Westwinde spielen sowohl lokal als auch global eine wichtige Rolle bei der Veränderung von Wetter und Klima.
Typischerweise weht der Westwind von West nach Ostdurch die mittleren Breiten der Erde. Wissenschaftler haben jedoch festgestellt, dass sich diese Winde in den letzten Jahrzehnten verändert haben und in Richtung der Pole wandern.
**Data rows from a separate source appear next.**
(** The octet decoder does not know about the end. *)
Lemma decode_eof_octet f b l :
  mid_frame f (b :: l) -> starts_octet_frame b = true -> decode_eof f (b :: l) = decode f (b :: l).
Proof.
  intros Hm Hb. unfold decode, decode_eof, checked_decode.
  assert (octet_decoding (enter_octet f (b :: l)) = Some NotDiscarding) as ->.
  { destruct Hm as [[Ho _]|(b' & l' & [= <- <-] & Hm)]; unfold enter_octet.
    - by rewrite Ho, Hb.
    - rewrite Hb in Hm. destruct Hm as [E _]. by rewrite E. }
  by destruct (octet_decode _ _ _) as [[[]]|].
Qed.

Lemma decode_eof_line f src :
  mid_frame f src -> (forall b l, src = b :: l -> starts_octet_frame b = false) ->
  decode_eof f src =
    let '(r, c, src') := codec_decode_eof (other f) src in
    Ret (line_decoded r, MkFramer c None, src').
Proof.
  intros Hm Hb. destruct (mid_frame_line f src Hm Hb) as (Ho & _ & _).
  unfold decode_eof, checked_decode.
  assert (enter_octet f src = f) as ->.
  { unfold enter_octet. rewrite Ho. destruct src as [|b l]; [done|]. by rewrite (Hb b l eq_refl). }
  rewrite Ho. cbn [obind]. by rewrite Ho.
Qed.

(** Nothing is buffered. *)
Lemma decode_eof_empty f :
  mid_frame f [] -> exists f', decode_eof f [] = Ret (Ok None, f', []).
Proof.
  intros Hm. destruct (mid_frame_line f [] Hm) as (_ & Hc & _); [done|].
  rewrite decode_eof_line by done. pose proof (max_length_nonneg (other f)).
  destruct (codec_decode_eof_nothing (other f) []) as (c' & ->); [done..|by left|]. by eexists.
Qed.

(** The call at the end of a stream that breaks off within a frame. *)
Lemma decode_eof_front f src frs more :
  mid_frame f src -> Forall (frame_ok (max_length (other f))) frs ->
  encode_frames frs = src ++ more -> is_usize (zlen (src ++ more)) -> front_missing src frs ->
  exists r f' src', decode_eof f src = Ret (r, f', src') /\
    ((r = Ok None /\ trailing src frs = []) \/
     (exists m, r = Ok (Some m) /\ trailing src frs = [m] /\ src' = [] /\ idle f') \/
     (exists e, r = Err e /\ fatal e = true /\ trailing src frs = [])).
Proof.
  intros Hm Hok E Hsrc Hmiss. destruct frs as [|fr frs].
  { cbn in Hmiss. subst src. destruct (decode_eof_empty f Hm) as [f' ->].
    do 3 eexists. split; [done|]. by left. }
  destruct src as [|b l] eqn:Es.
  { destruct (decode_eof_empty f Hm) as [f' ->]. do 3 eexists. split; [done|]. left.
    split; [done|]. by destruct fr. }
  rewrite <- Es in *. apply Forall_cons in Hok as [Hfr Hok].
  destruct (decode_front f src (fr :: frs) more)
    as [(? & ? & rest & ? & [= <- <-] & Er & _)|(f' & Hd & _)]; [done|by constructor|done..| |].
  { cbn in Hmiss. rewrite Er, length_app in Hmiss. lia. }
  cbn in E, Hmiss. symmetry in E. apply app_eq_split in E as (k & Ek & _); [|lia].
  destruct fr as [msg|line].
  - assert (Hb : starts_octet_frame b = true).
    { destruct Hfr as (Hlen & _). destruct (to_string_head (zlen msg)) as (b' & l' & Hnum & Hb); [lia|].
      cbn [encode_frame] in Ek. rewrite Hnum, Es in Ek. cbn in Ek. injection Ek as -> _.
      unfold starts_octet_frame, in_range. lia. }
    rewrite Es in *. rewrite decode_eof_octet, Hd by done. do 3 eexists. split; [done|]. by left.
  - destruct Hfr as (Hnl & Hlen & _ & Hhd). cbn in Ek.
    assert (Hk : k <> []) by (intros ->; rewrite app_nil_r in Ek; cbn in Hmiss; rewrite Ek in Hmiss; lia).
    destruct (exists_last Hk) as (k' & x & ->). rewrite app_assoc in Ek.
    apply app_inj_tail in Ek as [-> _].
    assert (Hn : newline ∉ src) by set_solver.
    assert (Hh : forall b' l', src = b' :: l' -> starts_octet_frame b' = false)
      by (intros b' l' E'; apply (Hhd b' (l' ++ k')); by rewrite E').
    rewrite length_app in Hlen. destruct (mid_frame_line f src Hm Hh) as (_ & Hc & _).
    rewrite decode_eof_line by done. cbn [trailing].
    destruct (decide (src = [] \/ src = [carriage_return])) as [Ht|Ht].
    + destruct (codec_decode_eof_nothing (other f) src) as (c' & ->); [done|lia|done|].
      do 3 eexists. split; [done|]. by left.
    + destruct (codec_decode_eof_partial (other f) src) as (c' & -> & Hc');
        [done|done|lia|naive_solver|naive_solver|].
      unfold line_result. destruct (from_utf8 (without_carriage_return src)); do 3 eexists;
        (split; [done|]); right; [left|right]; eexists; by split_and!.
Qed.
End feed.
Untersuchungen zeigen, dass dies auf den Klimawandel zurückzuführen ist.
Wissenschaftler diskutieren darüber, ob sich Westwinde in zukünftigen Erwärmungsszenarien weiterhin polwärts bewegen werden, wenn Temperaturen und Kohlendioxid (CO2) weiter ansteigen.
Eine neue Methode zur Verfolgung der alten westlichen GeschichteWinde sind ein indirekter Indikator dafür, was uns aufgrund der steigenden globalen Temperaturen erwartet. Hauptautor Lamont, Doktorand Jordan Abell, und seine Beraterin Gisela Winkler entwickelten eine Methode zur Anwendung der Paläoklimatologie – der Untersuchung vergangener Klimazonen – und fanden Beweise dafür, dass sich die atmosphärischen Zirkulationsmuster ändern, wenn sich das Klima erwärmt.
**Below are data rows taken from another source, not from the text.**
(* ===== verification/Proxy.v ===== *)
(** * PROXY protocol v2 headers

    [syslog/proxy.rs]: [parse] looks at the front of a connection's buffer and
    answers that more bytes are needed, that a complete header is there, or that
    it is not an acceptable header. *)
From S2P Require Import Prelude.

Local Open Scope Z_scope.

Definition SIGNATURE : bytes :=
  z2b <$> [0x0d; 0x0a; 0x0d; 0x0a; 0x00; 0x0d; 0x0a; 0x51; 0x55; 0x49; 0x54; 0x0a].
Definition V1_SIGNATURE : bytes := bs "PROXY ".
Definition PREFIX_LEN : Z := 16.

Inductive ProxyError : Type :=
| Signature
| Version
| Command
| Family
| TooLong.

#[export] Instance ProxyError_eq_dec : EqDecision ProxyError.
Proof. solve_decision. Defined.

Definition ProxyError_as_str (e : ProxyError) : string :=
  match e with
  | Signature => "signature"
  | Version => "version"
  | Command => "command"
  | Family => "family"
  | TooLong => "too_long"
  end.

(** [std::net::IpAddr]: the four or sixteen octets of the address. *)
Inductive IpAddr : Type :=
| V4 (octets : bytes)
| V6 (octets : bytes).

#[export] Instance IpAddr_eq_dec : EqDecision IpAddr.
Proof. solve_decision. Defined.

Inductive ProxyHeader : Type :=
| Incomplete
| Complete (source : option IpAddr) (length : Z).

#[export] Instance ProxyHeader_eq_dec : EqDecision ProxyHeader.
Proof. solve_decision. Defined.

(** [u16::from_be_bytes]. *)
Definition u16_from_be_bytes (hi lo : byte) : Z := b2z hi * 256 + b2z lo.

(** The source address a PROXY command names. *)
Definition parse_source (buf : bytes) (family : byte) (address_length : Z)
    : outcome (result (option IpAddr) ProxyError) :=
  let fam := b2z family in
  if (fam =? 0x11) || (fam =? 0x12) then
    if address_length <? 12 then Ret (Err Family)
    else
      let* octets := slice 16 20 buf in
      Ret (Ok (Some (V4 octets)))
  else if (fam =? 0x21) || (fam =? 0x22) then
    if address_length <? 36 then Ret (Err Family)
    else
      let* octets := slice 16 32 buf in
      Ret (Ok (Some (V6 octets)))
  else if (fam =? 0x00) || (fam =? 0x31) || (fam =? 0x32) then Ret (Ok None)
  else Ret (Err Family).

(** The header after its signature: version, command, family and lengths. *)
Definition parse_prefix (buf : bytes) (max_length : Z)
    : outcome (result ProxyHeader ProxyError) :=
  let* version_command := index 12 buf in
  if negb (Z.shiftr (b2z version_command) 4 =? 0x2) then Ret (Err Version)
  else
    let command := Z.land (b2z version_command) 0x0f in
    if 0x1 <? command then Ret (Err Command)
    else
      let* family := index 13 buf in
      let* hi := index 14 buf in
      let* lo := index 15 buf in
      let address_length := u16_from_be_bytes hi lo in
      let length := PREFIX_LEN + address_length in
      if max_length <? length then Ret (Err TooLong)
      else if zlen buf <? length then Ret (Ok Incomplete)
      else
        let* source :=
          if command =? 0x0 then Ret (Ok None)
          else parse_source buf family address_length in
        match source with
        | Ok source => Ret (Ok (Complete source length))
        | Err e => Ret (Err e)
        end.

(** Parse a PROXY v2 header from the front of [buf], rejecting anything longer
    than [max_length] bytes. *)
Definition parse (buf : bytes) (max_length : Z) : outcome (result ProxyHeader ProxyError) :=
  if (zlen buf =? 0) then Ret (Ok Incomplete)
  else
    let seen := Z.min (zlen buf) (zlen V1_SIGNATURE) in
    let* front := slice_to seen buf in
    let* sig := slice_to seen V1_SIGNATURE in
    if decide (front = sig) then Ret (Err Version)
    else
      let seen := Z.min (zlen buf) (zlen SIGNATURE) in
      let* front := slice_to seen buf in
      let* sig := slice_to seen SIGNATURE in
      if decide (front <> sig) then Ret (Err Signature)
      else if zlen buf <? PREFIX_LEN then Ret (Ok Incomplete)
      else parse_prefix buf max_length.

(** ** Writing a header, as the tests do *)

Definition u16_to_be_bytes (z : Z) : bytes := [z2b (z / 256); z2b z].

Definition v2_header (family command : Z) (address : bytes) : bytes :=
  SIGNATURE ++ [z2b (Z.lor 0x20 command); z2b family] ++
  u16_to_be_bytes (zlen address mod 2 ^ 16) ++ address.

Definition ipv4_address (source : bytes) : bytes :=
  source ++ [z2b 10; z2b 0; z2b 0; z2b 1] ++ u16_to_be_bytes 514 ++ u16_to_be_bytes 6514.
Staubablagerungen in den Weltmeeren enthalten Aufzeichnungenvergangene klimatische Bedingungen in ihren Schichten. Auf dieser Grundlage konnten Forscher die Natur der Winde rekonstruieren, die vor etwa drei bis fünf Millionen Jahren auf der Erde wehten.
Die Bewegung dieser Winde ist von großer Bedeutung fürSturmsysteme und Niederschlagsregime. Obwohl diese Studie nicht genau angibt, wo es regnen wird, bestätigt sie, dass sich das Muster von Wind und Niederschlag ändern wird, wenn sich das Klima erwärmt.